*** THE DATA Section Begins ***
(** * daraz_scraper: review fetching, sentiment counting and issue tallying

    A shallow embedding of [get_daraz_reviews], [analyze_reviews] and
    [analyze_product] of [daraz_scraper.py], with the properties of the
    pipeline stated and proved over it.

    The HTTP transport ([requests.get] / [response.json]), the sentiment
    model ([sentiment_analyzer]) and stdout ([print]) are collaborators
    outside the module; they are Section variables, so every theorem holds
    for each behaviour they can show.  The same holds for two tables of the
    Python runtime: the Unicode class behind [\d] and the case mapping
    behind [str.lower].  The fetcher on its own, [get_daraz_reviews], is
    stated for a stdout that takes the line of line 49; the handler runs it
    on any stdout. *)

From Stdlib Require Import ZArith Ascii String.
From stdpp Require Import gmap strings list sorting pretty.

Local Open Scope Z_scope.

(** ** Python values *)

(** A Python [str] is a sequence of code points; [s[:512]] cuts after 512 of
    them, whatever their encoded width. *)
Definition char := N.
Definition str := list char.

(** A string literal of the source (all of them are ASCII). *)
Fixpoint lit (s : string) : str :=
  match s with
  | EmptyString => []
  | String a s' => N_of_ascii a :: lit s'
  end.

Arguments lit : simpl never.

(** [p] is a prefix of [s]. *)
Fixpoint starts_with (p s : str) : bool :=
  match p, s with
  | [], _ => true
  | a :: p', b :: s' => (a =? b)%N && starts_with p' s'
  | _ :: _, [] => false
  end.

(** Python's [p in s] on two strings: [p] occurs in [s] as a substring. *)
Fixpoint contains (s p : str) : bool :=
  starts_with p s ||
  match s with
  | [] => false
  | _ :: s' => contains s' p
  end.

(** What a call does: it returns a value or raises. *)
Inductive exn := TypeError | AttributeError | ModelError.

Inductive result (A : Type) :=
  | Ok (a : A)
  | Raise (e : exn).
Arguments Ok {A} a.
Arguments Raise {A} e.

#[global] Instance result_bind : MBind result := λ A B f m,
  match m with
  | Ok a => f a
  | Raise e => Raise e
  end.

(** [try: m except: d]. *)
Definition try_except {A} (m : result A) (d : A) : A :=
  match m with
  | Ok a => a
  | Raise _ => d
  end.

(** ** Data model *)

(** A value of the payload, as [response.json()] gives it.  [JNull] is
    Python's [None]; a number is kept by its literal, the code copies
    numbers and never computes with them. *)
Local Unset Elimination Schemes.
Inductive json :=
  | JNull
  | JBool (b : bool)
  | JNumber (literal : str)
  | JString (s : str)
  | JArray (elements : list json)
  | JObject (members : list (str * json)).
Local Set Elimination Schemes.

(** The text of a value that is a [str]. *)
Definition text_of (v : json) : option str :=
  match v with
  | JString s => Some s
  | _ => None
  end.

(** The dict built for each item at lines 37-43.  Each field is what
    [item.get] gave, unchecked: any value of the payload, [None] for a key
    the item does not have. *)
Record review := Review {
  author : json;
  rating : json;
  date : json;
  content : json;
  likes : json
}.

(** An element of the [items] list of a response: a JSON object, given by
    the five values that [item.get] reads from it, or any other JSON value
    (null, a number, a string, ...), on which [item.get] raises
    [AttributeError]. *)
Inductive raw_item :=
  | ItemObject (buyerName item_rating reviewTime reviewContent likeCount : json)
  | ItemOther.

(** What lines 32-34 give for one page: an exception ([requests.get] times
    out, the body is not JSON, [data] or [data['model']] has no [get],
    [items] is not iterable), or the sequence that [for item in items]
    walks. *)
Inductive page_response :=
  | FetchFailed
  | Items (items : list raw_item).

#[global] Instance exn_eq_dec : EqDecision exn.
Proof. solve_decision. Defined.

(** [not items], for the [items] of a page that was fetched. *)
#[global] Instance page_empty_dec (resp : page_response) : Decision (resp = Items []).
Proof.
  destruct resp as [|[|item items]]; [right|left|right]; congruence.
Defined.

(** ** ReviewFetcher: [get_daraz_reviews] *)

Section Fetcher.

(** [\d] of Python's [re] on a [str] pattern: a Unicode decimal digit. *)
Variable is_digit : char → bool.

(** The remote endpoint: response for a product id and a page number.  Each
    page is requested at most once in a call, so a function of the page
    number covers every run. *)
Variable fetch : str → Z → page_response.

(** The longest run of digits at the head of [s]: the greedy [\d+]. *)
Fixpoint digits (s : str) : str :=
  match s with
  | c :: s' => if is_digit c then c :: digits s' else []
  | [] => []
  end.

(** [-i(\d+)] anchored at the head of [s]; the result is group 1. *)
Definition match_here (s : str) : option str :=
  if starts_with (lit "-i") s then
    match digits (drop 2 s) with
    | [] => None
    | ds => Some ds
    end
  else None.

(** [re.search(r'-i(\d+)', url)] followed by [.group(1)]: the leftmost
    position where the pattern matches. *)
Fixpoint re_search (url : str) : option str :=
  match match_here url with
  | Some g => Some g
  | None =>
    match url with
    | [] => None
    | _ :: url' => re_search url'
    end
  end.

Definition to_review (buyerName item_rating reviewTime reviewContent likeCount : json)
    : review :=
  {| author := buyerName; rating := item_rating; date := reviewTime;
     content := reviewContent; likes := likeCount |}.

(** The loop of lines 36-43 over [items], appending to [reviews].  The list
    is mutated in place, so what was appended before an exception stays. *)
Fixpoint append_items (items : list raw_item) (reviews : list review)
  : list review * result unit :=
  match items with
  | [] => (reviews, Ok tt)
  | ItemObject a r d c l :: items' =>
    append_items items' (reviews ++ [to_review a r d c l])
  | ItemOther :: _ => (reviews, Raise AttributeError)
  end.

(** The loop of lines 29-50, [n] iterations left, the next being [page].
    The state is the [reviews] list and [log], the page numbers requested
    so far (the calls of [requests.get], in order).  Stdout is not part of
    the state: the line of line 49 is taken to be written;
    [fetch_pages_reporting] below is the loop on a stdout that may refuse
    it. *)
Fixpoint fetch_pages (product_id : str) (n : nat) (page : Z)
    (reviews : list review) (log : list Z) : list review * list Z :=
  match n with
  | O => (reviews, log)
  | S n' =>
    let log' := log ++ [page] in
    match fetch product_id page with
    | FetchFailed => fetch_pages product_id n' (page + 1) reviews log'
    | Items items =>
      match append_items items reviews with
      | (reviews', Raise _) => fetch_pages product_id n' (page + 1) reviews' log'
      | (reviews', Ok _) =>
        match items with
        | [] => (reviews', log')
        | _ :: _ => fetch_pages product_id n' (page + 1) reviews' log'
        end
      end
    end
  end.

(** [get_daraz_reviews(url, max_pages)]: the reviews returned, and the page
    numbers requested on the way.  [range(1, max_pages + 1)] has
    [max_pages] elements, none when [max_pages <= 0]. *)
Definition get_daraz_reviews (url : str) (max_pages : Z) : list review * list Z :=
  match re_search url with
  | None => ([], [])
  | Some product_id => fetch_pages product_id (Z.to_nat max_pages) 1 [] []
  end.

(** The url has a [-i<digits>] segment: [-i] followed by at least one
    digit. *)
Definition has_product_pattern (url : str) : Prop :=
  ∃ pre d post, url = pre ++ lit "-i" ++ d :: post ∧ is_digit d = true.

(** Processing the page ends in the [except] branch. *)
Definition page_raises (resp : page_response) : Prop :=
  match resp with
  | FetchFailed => True
  | Items items => ItemOther ∈ items
  end.

(** The reviews that processing the page appends: those of the items
    before the first one that is not an object. *)
Fixpoint parsed_items (items : list raw_item) : list review :=
  match items with
  | ItemObject a r d c l :: items' => to_review a r d c l :: parsed_items items'
  | _ => []
  end.

Definition page_reviews (resp : page_response) : list review :=
  match resp with
  | FetchFailed => []
  | Items items => parsed_items items
  end.


End Fetcher.

(** ** ReviewAnalyzer: [analyze_reviews] *)

(** The dict returned by [analyze_reviews]: ['stats'] maps names to counts,
    ['issues'] is a dict whose iteration order is its insertion order, and
    ['time_taken'] is present in the empty case only. *)
Record analysis := Analysis {
  stats : gmap string Z;
  issues : list (string * Z);
  time_taken : option Z
}.

(** The literal of lines 81-87, in the order it is written, which is the
    order [issue_keywords.items()] yields. *)
Definition issue_keywords : list (string * list str) :=
  [ ("quality", [lit "quality"; lit "poor"; lit "cheap"; lit "broken"; lit "defective"]);
    ("delivery", [lit "delivery"; lit "late"; lit "slow"; lit "shipping"]);
    ("price", [lit "price"; lit "expensive"; lit "overpriced"]);
    ("description", [lit "description"; lit "different"; lit "wrong"]);
    ("service", [lit "service"; lit "customer"; lit "support"]) ].

(** [sum(1 for s in sentiments if s == label)]. *)
Fixpoint count_label (label : str) (sentiments : list str) : Z :=
  match sentiments with
  | [] => 0
  | s :: rest => (if decide (s = label) then 1 else 0) + count_label label rest
  end.

(** [[r for r, s in pairs if s == 'NEGATIVE']]. *)
Fixpoint select_negative (pairs : list (review * str)) : list review :=
  match pairs with
  | [] => []
  | (r, s) :: rest =>
    if decide (s = lit "NEGATIVE") then r :: select_negative rest
    else select_negative rest
  end.

(** [issue_counts[issue] += 1] on a [defaultdict(int)]: a key already there
    keeps its place, a new key is entered last with count 1. *)
Fixpoint incr (issue : string) (counts : list (string * Z)) : list (string * Z) :=
  match counts with
  | [] => [(issue, 1)]
  | (k, v) :: counts' =>
    if decide (k = issue) then (k, v + 1) :: counts'
    else (k, v) :: incr issue counts'
  end.

(** [any(keyword in content for keyword in keywords)]. *)
Definition any_keyword (content : str) (keywords : list str) : bool :=
  existsb (contains content) keywords.

(** The inner loop of lines 91-94 over the rest [table] of the taxonomy:
    the first category with a keyword in [content] is incremented, and the
    loop is left. *)
Fixpoint scan_keywords (content : str) (table : list (string * list str))
    (counts : list (string * Z)) : list (string * Z) :=
  match table with
  | [] => counts
  | (issue, keywords) :: table' =>
    if any_keyword content keywords then incr issue counts
    else scan_keywords content table' counts
  end.

(** [sorted(items, key=lambda x: x[1], reverse=True)]: Python's sort is
    stable, also under [reverse=True], so items of equal count keep the
    order they have in [items].  [insert_desc x l] puts [x], which stood
    before every element of [l], into the sorted [l]. *)
Fixpoint insert_desc (x : string * Z) (l : list (string * Z)) : list (string * Z) :=
  match l with
  | [] => [x]
  | y :: l' => if y.2 <=? x.2 then x :: y :: l' else y :: insert_desc x l'
  end.

Fixpoint sorted_desc (items : list (string * Z)) : list (string * Z) :=
  match items with
  | [] => []
  | x :: items' => insert_desc x (sorted_desc items')
  end.

(** The first category of [table] with a keyword in [content], if there
    is one: IssueClassifier's [classify], on the lower-cased content. *)
Fixpoint first_match (content : str) (table : list (string * list str)) : option string :=
  match table with
  | [] => None
  | (issue, keywords) :: table' =>
    if any_keyword content keywords then Some issue
    else first_match content table'
  end.

(** [counts.get(issue, 0)]. *)
Fixpoint count_of (issue : string) (counts : list (string * Z)) : Z :=
  match counts with
  | [] => 0
  | (k, v) :: counts' => if decide (k = issue) then v else count_of issue counts'
  end.

(** [sum(counts.values())]. *)
Fixpoint sum_counts (counts : list (string * Z)) : Z :=
  match counts with
  | [] => 0
  | (_, v) :: counts' => v + sum_counts counts'
  end.

(** The position of the first occurrence of [issue] in [l] ([length l]
    when there is none). *)
Fixpoint first_index (issue : string) (l : list string) : nat :=
  match l with
  | [] => 0
  | k :: l' => if decide (k = issue) then 0%nat else S (first_index issue l')
  end.

(** The position of a category in the declared taxonomy. *)
Definition taxonomy_index (issue : string) : nat :=
  first_index issue (issue_keywords.*1).

(** [x] may stand before [y]: its count is greater, or the counts are equal
    and [before x y]. *)
Definition desc_then (before : relation (string * Z)) : relation (string * Z) :=
  λ x y, y.2 < x.2 ∨ (y.2 = x.2 ∧ before x y).

(** [l] is in descending order of count, and entries of equal count are in
    ascending order of [position]. *)
Definition ranked (position : string → nat) (l : list (string * Z)) : Prop :=
  StronglySorted (desc_then (λ x y, (position x.1 < position y.1)%nat)) l.

Section Analyzer.

(** [sentiment_analyzer(text)[0]['label']]: the label of the model's first
    result, or an exception from the call or from reading the result. *)
Variable sentiment_analyzer : str → result str.

(** The same expression when the argument is a list, which the pipeline
    takes as a batch of inputs. *)
Variable sentiment_analyzer_batch : list json → result str.

(** [str.lower]. *)
Variable lower : str → str.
*** THE DATA Section Ends ***
- _THE TASK_
Although the records may continue, retype only the lines from the first one through the one containing "for each behaviour", exactly as they appear.

- _RESPONSE_
(** * daraz_scraper: review fetching, sentiment counting and issue tallying

    A shallow embedding of [get_daraz_reviews], [analyze_reviews] and
    [analyze_product] of [daraz_scraper.py], with the properties of the
    pipeline stated and proved over it.

    The HTTP transport ([requests.get] / [response.json]), the sentiment
    model ([sentiment_analyzer]) and stdout ([print]) are collaborators
    outside the module; they are Section variables, so every theorem holds
    for each behaviour they can show.  The same holds for two tables of the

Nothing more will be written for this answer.